BRIEF: Each line in the entries below that holds the string "PyInt" must be copied.

----------------------------------------

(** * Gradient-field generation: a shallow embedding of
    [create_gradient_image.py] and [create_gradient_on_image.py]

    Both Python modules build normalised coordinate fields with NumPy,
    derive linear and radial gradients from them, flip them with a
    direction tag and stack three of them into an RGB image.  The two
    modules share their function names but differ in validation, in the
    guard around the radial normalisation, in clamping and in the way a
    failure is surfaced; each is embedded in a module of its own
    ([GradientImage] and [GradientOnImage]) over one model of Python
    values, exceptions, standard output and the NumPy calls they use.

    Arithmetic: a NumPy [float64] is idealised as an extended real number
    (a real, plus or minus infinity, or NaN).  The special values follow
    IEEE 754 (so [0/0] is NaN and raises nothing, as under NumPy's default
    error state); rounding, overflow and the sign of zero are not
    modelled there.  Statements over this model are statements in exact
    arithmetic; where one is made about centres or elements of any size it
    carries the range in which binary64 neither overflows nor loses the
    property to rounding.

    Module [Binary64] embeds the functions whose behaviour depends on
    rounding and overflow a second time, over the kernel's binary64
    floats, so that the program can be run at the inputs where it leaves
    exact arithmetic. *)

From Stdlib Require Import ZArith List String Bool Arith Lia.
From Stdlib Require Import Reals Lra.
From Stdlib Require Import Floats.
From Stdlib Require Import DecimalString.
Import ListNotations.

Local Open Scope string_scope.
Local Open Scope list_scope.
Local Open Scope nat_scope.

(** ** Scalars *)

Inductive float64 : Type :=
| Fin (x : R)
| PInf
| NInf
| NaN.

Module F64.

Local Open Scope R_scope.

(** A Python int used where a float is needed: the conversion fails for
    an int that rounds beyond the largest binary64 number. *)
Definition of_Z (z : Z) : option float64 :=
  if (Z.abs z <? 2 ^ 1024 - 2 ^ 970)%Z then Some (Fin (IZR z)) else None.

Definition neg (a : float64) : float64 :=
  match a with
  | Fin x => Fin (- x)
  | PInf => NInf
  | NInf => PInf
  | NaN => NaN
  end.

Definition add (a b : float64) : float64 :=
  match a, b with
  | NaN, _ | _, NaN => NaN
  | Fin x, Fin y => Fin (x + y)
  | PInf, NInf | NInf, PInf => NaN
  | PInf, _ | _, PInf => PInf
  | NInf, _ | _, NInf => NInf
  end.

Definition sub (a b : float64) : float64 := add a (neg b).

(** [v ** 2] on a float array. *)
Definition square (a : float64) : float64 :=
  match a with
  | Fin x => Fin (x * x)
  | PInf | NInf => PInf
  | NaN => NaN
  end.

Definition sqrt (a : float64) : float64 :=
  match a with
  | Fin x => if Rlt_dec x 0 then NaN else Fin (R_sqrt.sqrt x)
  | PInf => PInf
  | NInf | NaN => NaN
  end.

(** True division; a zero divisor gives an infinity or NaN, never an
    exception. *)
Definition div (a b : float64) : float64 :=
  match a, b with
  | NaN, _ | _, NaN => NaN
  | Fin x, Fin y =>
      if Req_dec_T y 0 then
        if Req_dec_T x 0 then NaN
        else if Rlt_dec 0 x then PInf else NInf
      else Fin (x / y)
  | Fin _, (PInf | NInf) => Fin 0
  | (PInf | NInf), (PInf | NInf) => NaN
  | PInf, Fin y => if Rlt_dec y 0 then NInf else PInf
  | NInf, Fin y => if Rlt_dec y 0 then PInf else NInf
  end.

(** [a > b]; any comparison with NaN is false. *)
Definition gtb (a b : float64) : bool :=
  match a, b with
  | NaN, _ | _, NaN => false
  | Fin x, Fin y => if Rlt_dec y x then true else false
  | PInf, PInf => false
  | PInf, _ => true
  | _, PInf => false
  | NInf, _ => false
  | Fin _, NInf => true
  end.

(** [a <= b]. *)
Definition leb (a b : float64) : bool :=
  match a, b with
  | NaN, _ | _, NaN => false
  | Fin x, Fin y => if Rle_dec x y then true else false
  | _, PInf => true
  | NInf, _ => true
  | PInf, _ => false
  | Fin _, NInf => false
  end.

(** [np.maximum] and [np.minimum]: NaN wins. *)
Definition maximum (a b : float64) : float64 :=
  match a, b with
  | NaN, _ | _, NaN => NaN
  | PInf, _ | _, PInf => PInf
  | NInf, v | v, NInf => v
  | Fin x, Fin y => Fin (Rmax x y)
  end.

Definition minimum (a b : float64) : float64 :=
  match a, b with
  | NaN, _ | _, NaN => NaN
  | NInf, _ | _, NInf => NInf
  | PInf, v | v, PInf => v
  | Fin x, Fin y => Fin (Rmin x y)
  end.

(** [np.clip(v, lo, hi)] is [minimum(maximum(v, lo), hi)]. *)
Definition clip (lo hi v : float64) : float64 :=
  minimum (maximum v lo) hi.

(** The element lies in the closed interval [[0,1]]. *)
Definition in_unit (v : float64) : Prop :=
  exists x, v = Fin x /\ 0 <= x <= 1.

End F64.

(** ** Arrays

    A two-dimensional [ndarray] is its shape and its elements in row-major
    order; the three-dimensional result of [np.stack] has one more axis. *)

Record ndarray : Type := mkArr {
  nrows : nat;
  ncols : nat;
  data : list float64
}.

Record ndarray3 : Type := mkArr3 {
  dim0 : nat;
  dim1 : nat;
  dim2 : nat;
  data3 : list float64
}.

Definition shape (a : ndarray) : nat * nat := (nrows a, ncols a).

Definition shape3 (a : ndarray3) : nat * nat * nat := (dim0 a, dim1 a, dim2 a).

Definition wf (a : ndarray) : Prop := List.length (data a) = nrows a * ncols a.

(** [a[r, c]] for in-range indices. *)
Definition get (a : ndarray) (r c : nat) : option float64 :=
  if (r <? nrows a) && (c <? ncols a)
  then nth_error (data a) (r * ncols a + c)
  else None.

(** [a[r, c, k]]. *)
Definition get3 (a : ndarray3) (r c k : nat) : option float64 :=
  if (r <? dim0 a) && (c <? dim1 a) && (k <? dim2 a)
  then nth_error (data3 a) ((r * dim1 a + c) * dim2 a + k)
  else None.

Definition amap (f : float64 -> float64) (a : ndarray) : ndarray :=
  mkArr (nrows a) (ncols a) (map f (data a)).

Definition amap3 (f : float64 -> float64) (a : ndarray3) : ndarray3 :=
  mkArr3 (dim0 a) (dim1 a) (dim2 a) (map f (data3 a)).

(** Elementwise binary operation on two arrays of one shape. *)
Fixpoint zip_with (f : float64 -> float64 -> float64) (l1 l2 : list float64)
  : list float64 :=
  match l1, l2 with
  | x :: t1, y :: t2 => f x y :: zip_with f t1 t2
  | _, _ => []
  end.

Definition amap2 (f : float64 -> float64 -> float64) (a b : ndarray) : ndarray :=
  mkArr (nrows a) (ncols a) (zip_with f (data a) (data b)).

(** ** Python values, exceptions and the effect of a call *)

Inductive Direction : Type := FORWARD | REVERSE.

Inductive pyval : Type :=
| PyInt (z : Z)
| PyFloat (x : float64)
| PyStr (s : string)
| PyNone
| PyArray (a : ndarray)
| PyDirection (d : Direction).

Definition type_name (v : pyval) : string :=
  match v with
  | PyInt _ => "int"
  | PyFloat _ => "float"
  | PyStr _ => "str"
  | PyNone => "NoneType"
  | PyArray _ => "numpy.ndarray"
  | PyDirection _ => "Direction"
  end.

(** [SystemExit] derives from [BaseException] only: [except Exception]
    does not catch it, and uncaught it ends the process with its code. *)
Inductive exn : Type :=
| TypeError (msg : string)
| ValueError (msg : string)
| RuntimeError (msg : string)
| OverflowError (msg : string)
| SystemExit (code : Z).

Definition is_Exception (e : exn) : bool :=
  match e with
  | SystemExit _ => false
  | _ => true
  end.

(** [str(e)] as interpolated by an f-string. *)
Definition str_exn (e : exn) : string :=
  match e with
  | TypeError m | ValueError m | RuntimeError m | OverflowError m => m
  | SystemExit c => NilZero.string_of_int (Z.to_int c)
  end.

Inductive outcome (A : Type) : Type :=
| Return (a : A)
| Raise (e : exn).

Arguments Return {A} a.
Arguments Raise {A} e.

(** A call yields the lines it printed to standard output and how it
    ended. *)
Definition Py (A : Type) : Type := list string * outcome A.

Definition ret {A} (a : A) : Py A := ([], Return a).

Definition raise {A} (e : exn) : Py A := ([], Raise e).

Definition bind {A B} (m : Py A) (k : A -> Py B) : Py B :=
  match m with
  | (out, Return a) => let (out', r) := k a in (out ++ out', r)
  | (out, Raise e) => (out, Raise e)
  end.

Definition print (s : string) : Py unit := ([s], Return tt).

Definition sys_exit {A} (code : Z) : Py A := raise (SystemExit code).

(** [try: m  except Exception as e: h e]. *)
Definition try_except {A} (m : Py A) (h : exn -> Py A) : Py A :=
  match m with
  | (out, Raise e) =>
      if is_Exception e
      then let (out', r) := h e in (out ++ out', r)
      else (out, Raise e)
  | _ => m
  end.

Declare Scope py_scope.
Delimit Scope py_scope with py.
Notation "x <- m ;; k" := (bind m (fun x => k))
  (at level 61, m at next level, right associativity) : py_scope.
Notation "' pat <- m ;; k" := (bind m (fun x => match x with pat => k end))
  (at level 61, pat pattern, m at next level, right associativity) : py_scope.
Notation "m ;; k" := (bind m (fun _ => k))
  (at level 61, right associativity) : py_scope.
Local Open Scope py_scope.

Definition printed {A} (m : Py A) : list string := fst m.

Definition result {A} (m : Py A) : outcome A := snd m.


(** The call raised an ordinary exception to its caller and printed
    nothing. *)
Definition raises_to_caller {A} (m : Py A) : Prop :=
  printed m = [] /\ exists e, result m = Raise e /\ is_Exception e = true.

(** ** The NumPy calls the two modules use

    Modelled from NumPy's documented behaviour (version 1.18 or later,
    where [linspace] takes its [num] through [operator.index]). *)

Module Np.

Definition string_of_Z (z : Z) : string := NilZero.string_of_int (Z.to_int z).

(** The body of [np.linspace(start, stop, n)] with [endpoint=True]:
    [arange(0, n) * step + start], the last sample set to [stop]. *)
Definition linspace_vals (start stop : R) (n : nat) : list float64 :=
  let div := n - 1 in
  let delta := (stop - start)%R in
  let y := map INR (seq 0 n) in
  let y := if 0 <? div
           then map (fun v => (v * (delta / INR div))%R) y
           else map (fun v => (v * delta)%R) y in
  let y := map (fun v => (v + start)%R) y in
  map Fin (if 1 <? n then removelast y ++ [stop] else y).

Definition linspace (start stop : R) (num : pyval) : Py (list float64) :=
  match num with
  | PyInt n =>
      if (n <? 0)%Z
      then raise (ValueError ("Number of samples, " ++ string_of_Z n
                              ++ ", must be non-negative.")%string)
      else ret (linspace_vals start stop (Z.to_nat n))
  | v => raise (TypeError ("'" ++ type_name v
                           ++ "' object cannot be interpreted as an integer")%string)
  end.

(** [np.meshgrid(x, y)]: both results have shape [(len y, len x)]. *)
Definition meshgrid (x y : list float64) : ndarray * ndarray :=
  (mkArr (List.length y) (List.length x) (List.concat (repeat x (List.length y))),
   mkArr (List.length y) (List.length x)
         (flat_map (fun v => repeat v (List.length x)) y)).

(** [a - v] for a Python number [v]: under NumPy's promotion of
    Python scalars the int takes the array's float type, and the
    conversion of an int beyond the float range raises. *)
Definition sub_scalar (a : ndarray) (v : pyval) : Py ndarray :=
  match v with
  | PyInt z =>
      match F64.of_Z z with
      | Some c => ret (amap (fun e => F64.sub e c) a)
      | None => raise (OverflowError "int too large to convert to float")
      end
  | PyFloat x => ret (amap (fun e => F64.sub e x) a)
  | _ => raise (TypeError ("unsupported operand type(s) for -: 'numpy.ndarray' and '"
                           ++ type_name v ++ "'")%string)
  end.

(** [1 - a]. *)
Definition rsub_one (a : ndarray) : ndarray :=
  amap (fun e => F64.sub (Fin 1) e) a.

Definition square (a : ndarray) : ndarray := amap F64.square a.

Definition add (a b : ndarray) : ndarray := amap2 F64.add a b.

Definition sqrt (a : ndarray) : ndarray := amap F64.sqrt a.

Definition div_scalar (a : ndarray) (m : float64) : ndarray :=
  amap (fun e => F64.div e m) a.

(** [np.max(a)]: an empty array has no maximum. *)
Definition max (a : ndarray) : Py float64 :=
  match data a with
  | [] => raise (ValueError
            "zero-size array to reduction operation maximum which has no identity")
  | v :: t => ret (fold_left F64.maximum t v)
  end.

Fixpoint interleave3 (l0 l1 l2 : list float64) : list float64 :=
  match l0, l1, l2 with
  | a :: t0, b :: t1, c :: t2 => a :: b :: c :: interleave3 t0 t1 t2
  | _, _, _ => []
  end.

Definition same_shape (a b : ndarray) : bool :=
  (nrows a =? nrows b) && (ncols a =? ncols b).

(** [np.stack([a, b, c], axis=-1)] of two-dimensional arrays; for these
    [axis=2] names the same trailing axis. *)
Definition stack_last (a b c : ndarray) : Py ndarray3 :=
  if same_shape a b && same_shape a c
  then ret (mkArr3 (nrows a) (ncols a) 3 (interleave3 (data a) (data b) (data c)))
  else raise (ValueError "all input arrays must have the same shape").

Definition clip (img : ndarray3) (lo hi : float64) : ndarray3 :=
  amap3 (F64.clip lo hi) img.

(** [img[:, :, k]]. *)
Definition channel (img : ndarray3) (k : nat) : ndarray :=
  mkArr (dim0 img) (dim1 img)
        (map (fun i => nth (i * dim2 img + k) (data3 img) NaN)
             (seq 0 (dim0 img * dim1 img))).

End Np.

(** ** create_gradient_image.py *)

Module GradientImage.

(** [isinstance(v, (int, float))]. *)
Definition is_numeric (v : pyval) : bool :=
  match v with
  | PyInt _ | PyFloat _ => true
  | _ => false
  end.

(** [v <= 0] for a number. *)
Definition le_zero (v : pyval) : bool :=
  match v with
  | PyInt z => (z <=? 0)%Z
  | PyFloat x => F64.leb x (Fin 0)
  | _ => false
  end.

----------------------------------------

REPLY:
| PyInt (z : Z)
  | PyInt _ => "int"
  | PyInt n =>
  | PyInt z =>
  | PyInt _ | PyFloat _ => true
  | PyInt z => (z <=? 0)%Z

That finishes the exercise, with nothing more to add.